▸ **Aim of the exercise**:
The number of lines holding the string "Some" is all that is wanted; count them in the records below.

━━ Supplied data ━━

(* ===== verification/Submit.v ===== *)
(** * Submitting an envelope (stellar-agent-network, [submit.rs], [idempotent_submit.rs])

    Two ways to the network share the checks before a send and differ in their records:
    [submit_transaction_and_wait] tells a recorder before the send and of its outcome,
    [submit_transaction_idempotent] keeps a receipt of its own.  Both then poll for the
    outcome until a deadline.  The loops get fuel; the properties show that it is enough. *)

From S2P Require Import Prelude RustStr Json Bytes PolicyTypes Receipts Keyring WindowStore WindowReconcile Network.
From stdpp Require Import options.

Local Open Scope string_scope.
Local Open Scope list_scope.
Local Open Scope Z_scope.

(** How a call ends: with a result, or in a panic.  [Unfinished]: the fuel ran out. *)
Inductive Ended (A : Type) := Returned (r : result WalletError A) | Panicked | Unfinished.
Arguments Returned {A} r. Arguments Panicked {A}. Arguments Unfinished {A}.

Inductive SubmissionSignerKind := SkSoftware | SkKeyring | SkHardware.

Record SubmissionResult := MkSubmitted {
  su_tx_hash : string;
  su_ledger : Z;
  su_signer_kind : option SubmissionSignerKind;
}.

(** ** The recorder's interface ([submission_record.rs]) *)

Record SubmissionIntent := MkIntent {
  in_envelope_hash : string;
  in_tx_hash : string;
  in_source : string;
  in_sequence : Z;
  in_max_time : Z;
  in_submission_ledger : Z;
}.

Inductive SubmissionOutcome :=
| OutSuccess (ledger : Z) (created_at : option Z)
| OutOnChainFailed (code : string)
| OutRejected (code : string)
| OutTimeout
| OutTransportAfterSend.

Record SubmissionRecorder (S : Type) := MkRecorder {
  pre_send : SubmissionIntent -> NR S unit;
  outcome : SubmissionIntent -> SubmissionOutcome -> NM S unit;
}.
Arguments pre_send {S}. Arguments outcome {S}.

Definition POLL_INTERVAL : Z := 2 * secs.
Definition RETENTION_POLL_INTERVAL : Z := 2 * secs.
Definition FINAL_RETENTION_CHECK_TIMEOUT : Z := 2 * secs.

(** One poll per interval and the one that finds the deadline passed. *)
Definition poll_fuel (timeout : Z) : nat := Z.to_nat ((timeout + POLL_INTERVAL - 1) / POLL_INTERVAL + 1).

(** ** Sending and asking *)

Section send.
Context {S : Type} (env : NetEnv S).

(** A request that was begun may have arrived, answered or not. *)
Definition send_transaction (deadline : Z) (e : TransactionEnvelope) : NM S (option (result RpcError (list Z))) :=
  _ ← emit (EvSent e); timeout_at env deadline (fun k => ne_send env k e).

Definition get_transaction_record (hash : list Z) : NM S (result RpcError TransactionRecord) :=
  a ← await env (fun k => ne_transaction env k hash); _ ← emit (fun _ => EvTransaction hash a); mret a.

Definition get_transaction_within (deadline : Z) (hash : list Z) : NM S (option (result RpcError TransactionRecord)) :=
  a ← timeout_at env deadline (fun k => ne_transaction env k hash);
  match a with
  | Some a => _ ← emit (fun _ => EvTransaction hash a); mret (Some a)
  | None => mret None
  end.

Definition sleep_before_next_poll (interval deadline : Z) : NM S unit :=
  t ← now; sleep_until env (Z.min deadline (t + interval)).

Definition SEND_NO_RESPONSE_MARKER : string := "No status yet:".
Definition is_definitive_send_refusal (e : RpcError) : bool :=
  match e with TransactionSubmissionFailed detail => negb (contains_str SEND_NO_RESPONSE_MARKER detail) | _ => false end.

Definition map_send_error (e : RpcError) (timeout_secs : Z) : WalletError :=
  match e with
  | TransactionSubmissionFailed msg => WSubmission (TxMalformed msg)
  | TransactionSubmissionTimeout => WNetwork (RpcTimeout timeout_secs)
  | RpcXdr => WProtocol "the client's XDR error"
  | _ => WNetwork (RpcUnreachable (FromRpc EmptyString e))
  end.

Definition map_rpc_error_generic (e : RpcError) (timeout_secs : Z) : WalletError :=
  match e with
  | TransactionSubmissionTimeout => WNetwork (RpcTimeout timeout_secs)
  | RpcXdr => WProtocol "the client's XDR error"
  | _ => WNetwork (RpcUnreachable (FromRpc EmptyString e))
  end.

Definition transport_failure (e : RpcError) : WalletError := WNetwork (RpcUnreachable (FromRpc EmptyString e)).

(** The recorder is told, when there is one. *)
Definition tell (recorder : option (SubmissionRecorder S)) (i : SubmissionIntent) (o : SubmissionOutcome) : NM S unit :=
  match recorder with Some r => outcome r i o | None => mret () end.

Definition record_timeout (recorder : option (SubmissionRecorder S)) (i : SubmissionIntent) (seconds : Z) : NM S WalletError :=
  _ ← tell recorder i OutTimeout; mret (WSubmission (TxTimeout (in_tx_hash i) seconds)).

Definition handle_send_failure (recorder : option (SubmissionRecorder S)) (i : SubmissionIntent) (e : RpcError)
    (timeout_secs : Z) : NM S WalletError :=
  let mapped := map_send_error e timeout_secs in
  match recorder with
  | None => mret mapped
  | Some r =>
      if is_definitive_send_refusal e
      then _ ← outcome r i (OutRejected (wallet_code mapped)); mret mapped
      else _ ← outcome r i OutTransportAfterSend; mret (WSubmission (TxTimeout (in_tx_hash i) timeout_secs))
  end.

(** ** Polling for the outcome *)

(** What a poll's record means: an end, or another poll. *)
Definition settle_poll (recorder : option (SubmissionRecorder S)) (i : SubmissionIntent) (signer_kind : option SubmissionSignerKind)
    (timeout_secs : Z) (record : TransactionRecord) : NM S (option (result WalletError SubmissionResult)) :=
  if bool_decide (tr_status record = "SUCCESS") then
    let ledger := default 0 (tr_ledger record) in
    _ ← tell recorder i (OutSuccess ledger (tr_created_at record));
    mret (Some (Ok (MkSubmitted (in_tx_hash i) ledger signer_kind)))
  else if bool_decide (tr_status record = "FAILED") then
    let code := map_failed_record record in
    _ ← tell recorder i (OutOnChainFailed code);
    mret (Some (Err (WFailed code)))
  else if bool_decide (tr_status record = "NOT_FOUND") then mret None
  else match recorder with
       | None => mret (Some (Err (WNetwork (RpcUnreachable (UnexpectedStatus EmptyString (tr_status record))))))
       | Some r => _ ← outcome r i OutTransportAfterSend;
                   mret (Some (Err (WSubmission (TxTimeout (in_tx_hash i) timeout_secs))))
       end.

Definition settle_poll_error (recorder : option (SubmissionRecorder S)) (i : SubmissionIntent) (timeout_secs : Z)
    (e : RpcError) : NM S WalletError :=
  match recorder with
  | None => mret (map_rpc_error_generic e timeout_secs)
  | Some r => _ ← outcome r i OutTransportAfterSend; mret (WSubmission (TxTimeout (in_tx_hash i) timeout_secs))
  end.

Fixpoint poll_for_confirmation (fuel : nat) (hash : list Z) (send_deadline timeout_secs : Z) (i : SubmissionIntent)
    (recorder : option (SubmissionRecorder S)) (signer_kind : option SubmissionSignerKind)
  : NM S (Ended SubmissionResult) :=
  let timed_out := e ← record_timeout recorder i timeout_secs; mret (Returned (Err e)) in
  match fuel with
  | O => mret Unfinished
  | Datatypes.S fuel' =>
      let again := _ ← sleep_before_next_poll POLL_INTERVAL send_deadline;
                   poll_for_confirmation fuel' hash send_deadline timeout_secs i recorder signer_kind in
      t ← now;
      if send_deadline <=? t then timed_out
      else
        polled ← get_transaction_within send_deadline hash;
        match polled with
        | None => timed_out
        | Some polled =>
            t ← now;
            if send_deadline <=? t then timed_out
            else match polled with
                 | Err e => if is_retryable_poll_error e then again
                            else e ← settle_poll_error recorder i timeout_secs e; mret (Returned (Err e))
                 | Ok record =>
                     settled ← settle_poll recorder i signer_kind timeout_secs record;
                     match settled with Some r => mret (Returned r) | None => again end
                 end
        end
  end.

(** ** Submission with a recorder *)

Section submit.
Context `{S2 : !Sha2, SK : !Strkey, X : !Xdr, V : !Ed25519Verify}.

(** The rest of a call, unless an error ended it. *)
Definition ended {A B} (m : NR S A) (f : A -> NM S (Ended B)) : NM S (Ended B) := fun w =>
  match m w with (Ok a, w') => f a w' | (Err e, w') => (Returned (Err e), w') end.

(** What is known of an envelope when it may be sent. *)
Definition prepare_intent (envelope : TransactionEnvelope) (envelope_xdr network_passphrase : string) (submission_ledger : Z)
  : result WalletError (SubmissionIntent * list Z) :=
  tx_hash_hex ← compute_local_tx_hash_hex envelope network_passphrase;
  hash ← tx_hash_bytes tx_hash_hex;
  '(source, sequence) ← replay_identity envelope;
  Ok (MkIntent (envelope_hash_hex envelope_xdr) tx_hash_hex source sequence (extract_max_time envelope) submission_ledger, hash).

Definition submit_checked (envelope : TransactionEnvelope) (timeout : Z) (deadline : Z) (i : SubmissionIntent) (hash : list Z)
    (signer_kind : option SubmissionSignerKind) (recorder : option (SubmissionRecorder S)) : NM S (Ended SubmissionResult) :=
  let timeout_secs := timeout / secs in
  sent ← retry_with_backoff env RetryPolicy_default deadline is_retryable_send_error (send_transaction deadline envelope);
  match sent with
  | Err e => e ← handle_send_failure recorder i e timeout_secs; mret (Returned (Err e))
  | Ok server_tx_hash =>
      let server := bytes_to_hex server_tx_hash in
      if negb (bool_decide (server = in_tx_hash i)) then
        _ ← tell recorder i OutTransportAfterSend;
        mret (Returned (Err (WSubmission (HashMismatch (in_tx_hash i) server))))
      else poll_for_confirmation (poll_fuel timeout) hash deadline timeout_secs i recorder signer_kind
  end.

Definition submit_transaction_and_wait (url envelope_xdr : string) (timeout : Z) (network_passphrase : string)
    (signer_kind : option SubmissionSignerKind) (recorder : option (SubmissionRecorder S)) : NM S (Ended SubmissionResult) :=
  ended (pure (map_err WNetwork (refuse_mainnet_write network_passphrase url))) (fun _ =>
  ended (pure (map_err (fun e => WProtocol ("failed to decode TransactionEnvelope from base64 XDR: " +:+ e))
                 (envelope_from_xdr_base64 envelope_xdr))) (fun envelope =>
  start ← now;
  let deadline := start + timeout in
  ended (pure (reject_v0_envelope envelope)) (fun _ =>
  ended (endpoint_identity env network_passphrase deadline) (fun _ =>
  ended (verify_signature_network_binding env envelope network_passphrase deadline) (fun submission_ledger =>
  ended (pure (prepare_intent envelope envelope_xdr network_passphrase submission_ledger)) (fun '(i, hash) =>
  ended (match recorder with Some r => pre_send r i | None => mret (Ok ()) end) (fun _ =>
  submit_checked envelope timeout deadline i hash signer_kind recorder))))))).

(** ** The checks before an idempotent send *)

Definition decode_envelope (envelope_xdr : string) : result WalletError TransactionEnvelope :=
  bytes ← map_err (fun e => WProtocol ("base64 decode failed: " +:+ e)) (base64_standard_decode (trim envelope_xdr));
  map_err (fun e => WProtocol ("failed to decode TransactionEnvelope XDR: " +:+ e)) (envelope_from_xdr bytes).

(** The key is the hash of the text as given. *)
Definition decode_and_hash_envelope (envelope_xdr : string) : result WalletError (TransactionEnvelope * string) :=
  envelope ← decode_envelope envelope_xdr; Ok (envelope, envelope_hash_hex envelope_xdr).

━━━

▸ **Exercise answer**:
12